Ibnu 'Asyur ketika menjelaskan ayat kata aqsha al-Madinah menjelaskan bahwa ketika itu iman kepada Allah telah tersebar di pinggiran kota, sebelum tersebar di pusat kota. Hal ini karena pusat kota adalah lokasi pemukiman penguasa dan pemuka agama, yang mereka-mereka ini menghadapi para Rasul dengan pandangan yang tidak objektif. Penduduk dalam kota pun takut kepada penguasa dan pemuka agama ini, berbeda dengan yang bermukim di pinggiran, yang memiliki pandangan objetif dan sikap yang mandiri.

Bagi Ibnu ‘Asyur didahulukannya kata aqsha al-madinah memiliki kesan bahwa orang-orang yang bermukim di pinggiran kota mendapatkan perhatian dan pujian yang lebih, bisa saja mereka menemukan aneka kebajikan di pinggiran kota yang tidak ditemukan di tengah kota. Ini juga menunjukkan bahwa orang-orang lemah seringkali lebih dahulu beriman karena mereka tidak dibendung kesenangan hidup dan kekuasaan, seperti terjadi pada para penguasa yang biasanya hidup di tengah kota.

Quraish Shihab menilai bahwa ucapan lelaki yang bergegas pada ayat ini dengan mendahulukan kalimat siapa yang tidak meminta imbalan dari kamu sejalan dengan pandangan penduduk ketika itu. Mereka mengukur semua orang sama dengan diri mereka. Penduduk ini selalu menduga adanya keuntungan material dibalik aktivitas setiap orang.
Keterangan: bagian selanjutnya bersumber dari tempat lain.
(** [x509_der] and [pkey_der] are the encodings of the objects, [store_ctx] is the
    context a trust store belongs to.  [pem_cert aux]
    is the first certificate of a PEM text with the text behind it (with [aux],
    also a trusted certificate), [pem_key] the first private key, and [pem_end]
    says that a text holds no further PEM block.  A PEM reader that fails queues
    an error, and the newest one is [PEM_R_NO_START_LINE] only at the end of the
    text.  A DER reader takes its object from the start of the input. *)
Class LibCryptoLaws (W : Type)
    `{AwsLcConsts, ErrQueue W, !ErrQueueLaws W, LibSslCtx W, !LibSslCtxLaws W, LibCrypto W} : Type := {
  ctx_init : bool → CtxState;
  x509_der : nat → list byte;
  pkey_der : nat → list byte;
  pem_cert : bool → list byte → option (list byte * list byte);
  pem_key : list byte → option (list byte);
  pem_end : list byte → Prop;
  store_ctx : nat → nat;
  ctx_init_ex server : cs_ex_data (ctx_init server) = None;
  ctx_new_spec server w r w' :
    SSL_CTX_new server w = (r, w') →
    match r with
    | None => ghost w' = ghost w
    | Some c =>
        (OCtx c ∉ g_refs (ghost w)) ∧ map_Forall (λ _ s, ss_ctx s ≠ c) (g_ssl (ghost w)) ∧
        ghost w' = g_on_ctx <[c := ctx_init server]> (g_take (OCtx c) (ghost w))
    end;
  ctx_free_spec c w ptrs w' :
    SSL_CTX_free c w = (ptrs, w') → OCtx c ∈ g_refs (ghost w) →
    ghost w' = g_drop (OCtx c) (ghost w) ∧
    (sole_owner c (ghost w) →
     ptrs = [(g_ctx (ghost w) !! c) ≫= (λ s, snd <$> cs_ex_data s)]);
  bio_new_spec text w r w' :
    BIO_new_mem_buf text w = (r, w') →
    ghost w' = match r with
               | None => ghost w
               | Some b => g_on_bio <[b := text]> (g_take (OBio b) (ghost w))
               end;
  bio_free_spec b w :
    OBio b ∈ g_refs (ghost w) → ghost (BIO_free b w) = g_drop (OBio b) (ghost w);
  pem_x509_spec (aux : bool) b w r w' text :
    (if aux then PEM_read_bio_X509_AUX b w else PEM_read_bio_X509 b w) = (r, w') →
    OBio b ∈ g_refs (ghost w) → g_bio (ghost w) !! b = Some text →
    match r with
    | Some x => ∃ rest,
        pem_cert aux text = Some (x509_der x, rest) ∧ (length rest < length text)%nat ∧
        ghost w' = g_on_bio <[b := rest]> (g_take (OX509 x) (ghost w))
    | None => ∃ rest e,
        ghost w' = g_on_bio <[b := rest]> (ghost w) ∧ last (queue w') = Some e ∧
        (is_no_start_line e → pem_end text)
    end;
  pem_pkey_spec b w r w' text :
    PEM_read_bio_PrivateKey b w = (r, w') →
    OBio b ∈ g_refs (ghost w) → g_bio (ghost w) !! b = Some text →
    ∃ rest, match r with
    | Some k => pem_key text = Some (pkey_der k) ∧
        ghost w' = g_on_bio <[b := rest]> (g_take (OPkey k) (ghost w))
    | None => ghost w' = g_on_bio <[b := rest]> (ghost w)
    end;
  d2i_x509_spec der w r n w' :
    d2i_X509 der (len der) w = ((r, n), w') →
    match r with
    | Some x => 0 ≤ n ≤ len der ∧ x509_der x = prefix n der ∧
        ghost w' = g_take (OX509 x) (ghost w)
    | None => ghost w' = ghost w
    end;
  d2i_pkey_spec der w r n w' :
    d2i_AutoPrivateKey der (len der) w = ((r, n), w') →
    match r with
    | Some k => 0 ≤ n ≤ len der ∧ pkey_der k = prefix n der ∧
        ghost w' = g_take (OPkey k) (ghost w)
    | None => ghost w' = ghost w
    end;
  x509_free_spec x w :
    OX509 x ∈ g_refs (ghost w) → ghost (X509_free x w) = g_drop (OX509 x) (ghost w);
  pkey_free_spec k w :
    OPkey k ∈ g_refs (ghost w) → ghost (EVP_PKEY_free k w) = g_drop (OPkey k) (ghost w);
  use_certificate_spec c x w r w' :
    SSL_CTX_use_certificate c x w = (r, w') →
    OCtx c ∈ g_refs (ghost w) → OX509 x ∈ g_refs (ghost w) →
    sets c (cs_on_cert (set_leaf (x509_der x))) (r =? 1) (ghost w) (ghost w');
  use_pkey_spec c k w r w' :
    SSL_CTX_use_PrivateKey c k w = (r, w') →
    OCtx c ∈ g_refs (ghost w) → OPkey k ∈ g_refs (ghost w) →
    sets c (cs_on_key (λ _, Key (pkey_der k))) (r =? 1) (ghost w) (ghost w');
  use_chain_file_spec c path w r w' :
    SSL_CTX_use_certificate_chain_file c path w = (r, w') → OCtx c ∈ g_refs (ghost w) →
    sets c (cs_on_cert (λ _, CertFile path)) (r =? 1) (ghost w) (ghost w');
  use_key_file_spec c path ty w r w' :
    SSL_CTX_use_PrivateKey_file c path ty w = (r, w') → OCtx c ∈ g_refs (ghost w) →
    sets c (cs_on_key (λ _, KeyFile path ty)) (r =? 1) (ghost w) (ghost w');
  check_key_spec c w r w' :
    SSL_CTX_check_private_key c w = (r, w') → OCtx c ∈ g_refs (ghost w) → ghost w' = ghost w;
  clear_chain_spec c w r w' :
    SSL_CTX_clear_chain_certs c w = (r, w') → OCtx c ∈ g_refs (ghost w) →
    sets c (cs_on_cert clear_chain) true (ghost w) (ghost w');
  (** The context takes over the reference, but only on success. *)
  add0_chain_spec c x w r w' :
    SSL_CTX_add0_chain_cert c x w = (r, w') →
    OCtx c ∈ g_refs (ghost w) → OX509 x ∈ g_refs (ghost w) →
    sets c (cs_on_cert (push_chain (x509_der x))) (r =? 1)
      (if r =? 1 then g_drop (OX509 x) (ghost w) else ghost w) (ghost w');
  get_store_spec c w store : SSL_CTX_get_cert_store c w = Some store → store_ctx store = c;
  store_add_spec c store x w r w' :
    X509_STORE_add_cert store x w = (r, w') → store_ctx store = c →
    OCtx c ∈ g_refs (ghost w) → OX509 x ∈ g_refs (ghost w) →
    sets c (cs_on_anchors (λ a, a ++ [x509_der x])) (r =? 1) (ghost w) (ghost w');
  default_paths_spec c w r w' :
    SSL_CTX_set_default_verify_paths c w = (r, w') → OCtx c ∈ g_refs (ghost w) →
    sets c (cs_on_system_roots (λ _, true)) (r =? 1) (ghost w) (ghost w');
  set_verify_spec c flags w :
    OCtx c ∈ g_refs (ghost w) →
    sets c (cs_on_verify (λ _, flags)) true (ghost w) (ghost (SSL_CTX_set_verify c flags w));
  set_min_spec c v w r w' :
    SSL_CTX_set_min_proto_version c v w = (r, w') → OCtx c ∈ g_refs (ghost w) →
    sets c (cs_on_min_version (λ _, v)) (r =? 1) (ghost w) (ghost w');
  set_max_spec c v w r w' :
    SSL_CTX_set_max_proto_version c v w = (r, w') → OCtx c ∈ g_refs (ghost w) →
    sets c (cs_on_max_version (λ _, v)) (r =? 1) (ghost w) (ghost w');
  set_tickets_spec c n w r w' :
    SSL_CTX_set_num_tickets c n w = (r, w') → OCtx c ∈ g_refs (ghost w) →
    sets c (cs_on_num_tickets (λ _, n)) true (ghost w) (ghost w');
  set_alpn_protos_spec c wire w r w' :
    SSL_CTX_set_alpn_protos c wire w = (r, w') → OCtx c ∈ g_refs (ghost w) →
    sets c (cs_on_alpn_protos (λ _, Some wire)) (r =? 0) (ghost w) (ghost w');
  ex_new_index_spec w r w' :
    SSL_CTX_get_ex_new_index w = (r, w') → ghost w' = ghost w;
  set_ex_data_spec c i p w r w' :
    SSL_CTX_set_ex_data c i p w = (r, w') → OCtx c ∈ g_refs (ghost w) →
    if r =? 1 then sets c (cs_on_ex_data (λ _, Some (i, p))) true (ghost w) (ghost w')
    else ghost w' = ghost w;
  get_ex_data_spec c i w s :
    g_ctx (ghost w) !! c = Some s →
    SSL_CTX_get_ex_data c i w =
      match cs_ex_data s with Some (j, p) => if i =? j then Some p else None | None => None end;
  set_alpn_cb_spec c w :
    OCtx c ∈ g_refs (ghost w) →
    sets c (cs_on_alpn_cb (λ _, true)) true (ghost w) (ghost (SSL_CTX_set_alpn_select_cb c w));
}.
Mereka hampir tidak mengenal ketulusan dalam satu aktivitasnya. Karena inilah mereka tidak percaya kalau para Rasul itu tulus dan tidak mengharap imbalan atas tuntunannya.

(rhs)
Copyright © 2024 SINDOnews.com
All Rights Reserved
read/ rendering in 0.1353 seconds (0.1#10.140)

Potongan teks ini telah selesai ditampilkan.